SABA ULTRACOLOR CHASSIS CM110 Controlled power supply for a television receiver equipped with remote control:BLAUPUNKT SWITCH MODE POWER SUPPLY.Blaupunkt-Werke GmbH (Hildesheim, DT)
A single isolation transformer supplies both the remote control receiver and the television receiver. A pulse generator such as a blocking oscillator which energizes the primary winding of the isolation transformer has its pulse width controlled in response to the loading of the circuit of the secondary winding of the isolation transformer, as measured by the voltage across a resistor in the circuit of a primary winding. This measuring resistor is interposed between the emitter of the switching transistor of the blocking oscillator and the receiver chassis. A transistor switching circuit for cutting off the low voltage supply to the scanning circuit oscillators of the television receiver is responsive to the output of the remote control receiver, to a signal from an operating control of the television receiver, and to an indication of overcurrent in the picture tube, independently.
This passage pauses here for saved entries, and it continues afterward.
(** * Session state machine of the code-generation assistant

    A shallow embedding of [src/weaverbird/session/sessionState.ts]: the eight
    session-state classes, their [interact] methods, the helper
    [createFilePaths] and the bounded polling loop [CodeGenBase.generateCode].

    Asynchronous code is single threaded and cooperative, so every method is
    a function of the world it runs in.  The collaborators the module does
    not own (remote client, upload helper, file system, sanitizer, path
    library) are oracles gathered in [Env]; every call made to them and every
    object construction is appended to the world's trace. *)

From Stdlib Require Import String Ascii List Bool Arith ZArith Lia.
From Stdlib Require Strings.Byte.
Import ListNotations.
Open Scope string_scope.

(* ================================================================= *)
(** ** Thrown values *)

(** What a JavaScript [throw] may carry here: a [ToolkitError] (message and
    optional cause), the [UserMessageNotFoundError] of [../errors], or any
    other value (an SDK error, a [TypeError], ...). *)
#[warnings="-register-all"]
Inductive JsError : Type :=
| ToolkitError (message : string) (cause : option JsError)
| UserMessageNotFoundError
| ForeignError (message : string).

(** Modelled from the spec: the class [UserMessageNotFoundError] of
    [../errors] is not among the sources.  The spec lists the missing user
    message among the recognized application errors that are surfaced as they
    are, so the class is taken to extend [ToolkitError]. *)
Definition instanceof_ToolkitError (e : JsError) : bool :=
  match e with
  | ToolkitError _ _ => true
  | UserMessageNotFoundError => true
  | ForeignError _ => false
  end.

(** [ToolkitError.chain(e, message)]: a new [ToolkitError] whose cause is [e]. *)
Definition ToolkitError_chain (e : JsError) (message : string) : JsError :=
  ToolkitError message (Some e).

Inductive Outcome (A : Type) : Type :=
| Returns (a : A)
| Throws (e : JsError).
Arguments Returns {A} a.
Arguments Throws {A} e.

(* ================================================================= *)
(** ** Strings the way the source uses them *)

(** [s] begins with [needle], character by character. *)
Fixpoint starts_with (needle s : string) : bool :=
  match needle with
  | EmptyString => true
  | String a needle' =>
      match s with
      | EmptyString => false
      | String b s' => Ascii.eqb a b && starts_with needle' s'
      end
  end.

(** [hay.indexOf(needle) !== -1]. *)
Fixpoint includes (needle hay : string) : bool :=
  if starts_with needle hay then true
  else match hay with
       | EmptyString => false
       | String _ rest => includes needle rest
       end.

Fixpoint drop (n : nat) (s : string) : string :=
  match n, s with
  | O, _ => s
  | S _, EmptyString => EmptyString
  | S k, String _ rest => drop k rest
  end.

(** [s.replace(pat, rep)] with a string pattern: the first occurrence only. *)
Fixpoint replace (pat rep s : string) : string :=
  if starts_with pat s then rep ++ drop (String.length pat) s
  else match s with
       | EmptyString => EmptyString
       | String c rest => String c (replace pat rep rest)
       end.

(** Truthiness of an optional string: [undefined] and [''] are falsy. *)
Definition truthy (msg : option string) : bool :=
  match msg with
  | None => false
  | Some EmptyString => false
  | Some (String _ _) => true
  end.

(** [a ?? b]: only [undefined] is replaced. *)
Definition nullish {A : Type} (a : option A) (b : A) : A :=
  match a with
  | Some x => x
  | None => b
  end.

(** The character written [\n] in the source. *)
Definition newline : string := String "010" "".

(** [new TextEncoder().encode(s)]. *)
Definition encode (s : string) : list Byte.byte := list_byte_of_string s.

(* ================================================================= *)
(** ** Data model *)

Inductive SessionStatePhase : Type := Init | Approach | Codegen.

Definition TokenId := nat.

(** [SessionStateConfig] without the remote client, whose behaviour lives in
    [Env]. *)
Module SessionStateConfig.
Record t : Type := mk {
  conversationId : string;
  uploadId : string;
  workspaceRoot : string
}.
End SessionStateConfig.

(** [Omit<SessionStateConfig, 'uploadId'>]. *)
Module ConfigNoUpload.
Record t : Type := mk {
  conversationId : string;
  workspaceRoot : string
}.
(** [{ ...config, uploadId }] *)
Definition with_uploadId (c : t) (uploadId : string) : SessionStateConfig.t :=
  SessionStateConfig.mk (conversationId c) uploadId (workspaceRoot c).
End ConfigNoUpload.

Record NewFile : Type := mkNewFile {
  filePath : string;
  fileContent : string
}.
Definition NewFileContents := list NewFile.

Module ConversationNotStartedState.
Record t : Type := mk {
  tokenSource : TokenId;
  phase : SessionStatePhase;
  approach : string;
  tabID : string
}.
End ConversationNotStartedState.

Module PrepareRefinementState.
Record t : Type := mk {
  tokenSource : TokenId;
  phase : SessionStatePhase;
  config : ConfigNoUpload.t;
  approach : string;
  tabID : string
}.
End PrepareRefinementState.

Module RefinementState.
Record t : Type := mk {
  tokenSource : TokenId;
  conversationId : string;
  uploadId : string;
  phase : SessionStatePhase;
  config : SessionStateConfig.t;
  approach : string;
  tabID : string
}.
Definition set_approach (a : string) (s : t) : t :=
  mk (tokenSource s) (conversationId s) (uploadId s) (phase s) (config s) a (tabID s).
End RefinementState.

Module RefinementIterationState.
Record t : Type := mk {
  tokenSource : TokenId;
  phase : SessionStatePhase;
  conversationId : string;
  uploadId : string;
  config : SessionStateConfig.t;
  approach : string;
  tabID : string
}.
Definition set_approach (a : string) (s : t) : t :=
  mk (tokenSource s) (phase s) (conversationId s) (uploadId s) (config s) a (tabID s).
End RefinementIterationState.

(** The fields of the abstract base class.  Its two private fields
    [pollCount] and [requestDelay] are initialised once and never assigned:
    they are the constants below. *)
Module CodeGenBase.
Record t : Type := mk {
  tokenSource : TokenId;
  phase : SessionStatePhase;
  conversationId : string;
  uploadId : string;
  config : SessionStateConfig.t;
  tabID : string
}.
Definition pollCount : nat := 180.
Definition requestDelay : Z := 10000.
End CodeGenBase.

Module CodeGenState.
Record t : Type := mk {
  base : CodeGenBase.t;
  filePaths : list string;
  approach : string
}.
Definition set_filePaths (p : list string) (s : t) : t :=
  mk (base s) p (approach s).
End CodeGenState.

(** The class declares no [phase] property. *)
Module MockCodeGenState.
Record t : Type := mk {
  tokenSource : TokenId;
  filePaths : list string;
  conversationId : string;
  uploadId : string;
  config : SessionStateConfig.t;
  approach : string;
  tabID : string
}.
Definition set_filePaths (p : list string) (s : t) : t :=
  mk (tokenSource s) p (conversationId s) (uploadId s) (config s) (approach s) (tabID s).
End MockCodeGenState.

Module PrepareIterationState.
Record t : Type := mk {
  tokenSource : TokenId;
  phase : SessionStatePhase;
  uploadId : string;
  conversationId : string;
  config : SessionStateConfig.t;
  approach : string;
  filePaths : list string;
  tabID : string
}.
Definition set_uploadId (u : string) (s : t) : t :=
  mk (tokenSource s) (phase s) u (conversationId s) (config s) (approach s)
     (filePaths s) (tabID s).
End PrepareIterationState.

Module CodeGenIterationState.
Record t : Type := mk {
  base : CodeGenBase.t;
  approach : string;
  filePaths : list string
}.
Definition set_filePaths (p : list string) (s : t) : t :=
  mk (base s) (approach s) p.
End CodeGenIterationState.

(** Any object that implements [SessionState]. *)
Inductive SessionState : Type :=
| StConversationNotStarted (s : ConversationNotStartedState.t)
| StPrepareRefinement (s : PrepareRefinementState.t)
| StRefinement (s : RefinementState.t)
| StRefinementIteration (s : RefinementIterationState.t)
| StCodeGen (s : CodeGenState.t)
| StMockCodeGen (s : MockCodeGenState.t)
| StPrepareIteration (s : PrepareIterationState.t)
| StCodeGenIteration (s : CodeGenIterationState.t).

Inductive StateClass : Type :=
| ConversationNotStarted | PrepareRefinement | Refinement | RefinementIteration
| CodeGen | MockCodeGen | PrepareIteration | CodeGenIteration.

Definition class_of (s : SessionState) : StateClass :=
  match s with
  | StConversationNotStarted _ => ConversationNotStarted
  | StPrepareRefinement _ => PrepareRefinement
  | StRefinement _ => Refinement
  | StRefinementIteration _ => RefinementIteration
  | StCodeGen _ => CodeGen
  | StMockCodeGen _ => MockCodeGen
  | StPrepareIteration _ => PrepareIteration
  | StCodeGenIteration _ => CodeGenIteration
  end.

(** Reading [state.phase]: the property of the object, [undefined] where the
    class has none. *)
Definition phase_of (s : SessionState) : option SessionStatePhase :=
  match s with
  | StConversationNotStarted s => Some (ConversationNotStartedState.phase s)
  | StPrepareRefinement s => Some (PrepareRefinementState.phase s)
  | StRefinement s => Some (RefinementState.phase s)
  | StRefinementIteration s => Some (RefinementIterationState.phase s)
  | StCodeGen s => Some (CodeGenBase.phase (CodeGenState.base s))
  | StMockCodeGen _ => None
  | StPrepareIteration s => Some (PrepareIterationState.phase s)
  | StCodeGenIteration s => Some (CodeGenBase.phase (CodeGenIterationState.base s))
  end.

Definition tokenSource_of (s : SessionState) : TokenId :=
  match s with
  | StConversationNotStarted s => ConversationNotStartedState.tokenSource s
  | StPrepareRefinement s => PrepareRefinementState.tokenSource s
  | StRefinement s => RefinementState.tokenSource s
  | StRefinementIteration s => RefinementIterationState.tokenSource s
  | StCodeGen s => CodeGenBase.tokenSource (CodeGenState.base s)
  | StMockCodeGen s => MockCodeGenState.tokenSource s
  | StPrepareIteration s => PrepareIterationState.tokenSource s
  | StCodeGenIteration s => CodeGenBase.tokenSource (CodeGenIterationState.base s)
  end.

Definition approach_of (s : SessionState) : string :=
  match s with
  | StConversationNotStarted s => ConversationNotStartedState.approach s
  | StPrepareRefinement s => PrepareRefinementState.approach s
  | StRefinement s => RefinementState.approach s
  | StRefinementIteration s => RefinementIterationState.approach s
  | StCodeGen s => CodeGenState.approach s
  | StMockCodeGen s => MockCodeGenState.approach s
  | StPrepareIteration s => PrepareIterationState.approach s
  | StCodeGenIteration s => CodeGenIterationState.approach s
  end.

(** [SessionStateAction]: the messenger and the virtual file system it also
    carries are collaborators, reached through the trace. *)
Record SessionStateAction : Type := mkAction {
  msg : option string
}.

Record Interaction : Type := mkInteraction {
  content : option string
}.

Record SessionStateInteraction : Type := mkSSI {
  nextState : SessionState;
  interaction : Interaction
}.

Record CodeGeneration : Type := mkCodeGeneration {
  newFiles : NewFileContents;
  newFilePaths : list string
}.

Record RepoData : Type := mkRepoData {
  zipFileBuffer : string;
  zipFileChecksum : string
}.

Record UploadUrl : Type := mkUploadUrl {
  uploadUrl : string;
  upl_uploadId : string;
  kmsKeyArn : option string
}.

(* ================================================================= *)
(** ** Worlds, environments and traces *)

Inductive Event : Type :=
| EvNew (s : SessionState)
| EvPrepareRepoData (workspaceRoot conversationId : string)
| EvCreateUploadUrl (conversationId checksum : string)
| EvUploadCode (url buffer : string) (kms : option string)
| EvGeneratePlan (conversationId uploadId message : string)
| EvStartCodeGeneration (conversationId uploadId : string) (message : option string)
| EvGetCodeGeneration (conversationId codeGenerationId : string)
| EvExportResultArchive (conversationId : string)
| EvSetTimeout (ms : Z)
| EvRegisterProvider (scheme path : string) (contents : list Byte.byte)
| EvStat (path : string)
| EvCollectFiles (dir : string) (flag : bool)
| EvSendAnswer (message : option string) (type tabID : string)
| EvTelemetryEmit (metric conversationId : string)
| EvSpanRecord (metric conversationId : string)
| EvLoggerInfo (text : string)
| EvLoggerError (text : string).

(** Calls that leave the process for the remote service. *)
Definition is_remote_call (e : Event) : bool :=
  match e with
  | EvCreateUploadUrl _ _ | EvUploadCode _ _ _ | EvGeneratePlan _ _ _
  | EvStartCodeGeneration _ _ _ | EvGetCodeGeneration _ _
  | EvExportResultArchive _ => true
  | _ => false
  end.

Definition is_poll (e : Event) : bool :=
  match e with EvGetCodeGeneration _ _ => true | _ => false end.

Definition is_sleep (e : Event) : bool :=
  match e with EvSetTimeout _ => true | _ => false end.

Definition is_register (e : Event) : bool :=
  match e with EvRegisterProvider _ _ _ => true | _ => false end.

(** The state objects built along a trace, oldest first. *)
Definition built (events : list Event) : list SessionState :=
  flat_map (fun e => match e with EvNew s => [s] | _ => [] end) events.

(** The mutable part: [clock] counts the awaits that have completed, [polls]
    the status queries made so far, [nextId] the cancellation token sources
    allocated so far. *)
Record World : Type := mkWorld {
  clock : nat;
  polls : nat;
  nextId : nat;
  trace : list Event
}.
1. A power supply circuit for a television receiver equipped for remote control comprising, in combination:
an on-off switch for connecting and disconnecting the television receiver and its power supply circuit respectively to and from the electricity supply mains;
pulse generating means arranged for energization through said on-off switch;
an isolation transformer having its primary winding supplied with the output of said pulse generating means;
a power conversion circuit connected to the secondary winding of said isolation transformer for energization thereby, for supplying an operating voltage for the scanning circuits of the television receiver and for supplying a plurality of other voltages to said receiver, at least one of which other voltages is also supplied to said scanning circuits;
a remote control signal receiver for remote control of said television receiver and controlled switching means responsive to said remote control receiver for switching said television receiver between a stand-by condition and an operating condition, both said remote control receiver and said controlled switching means being connected to a secondary winding of said isolation transformer for energization thereby, said controlled switching means having a switching path for connecting and disconnecting said scanning circuits of said television receiver respectively to and from a source of said operating voltage in said power conversion circuit and
means for reducing energy transfer through said pulse generating means to said isolation transformer when said television receiver is in the stand-by condition.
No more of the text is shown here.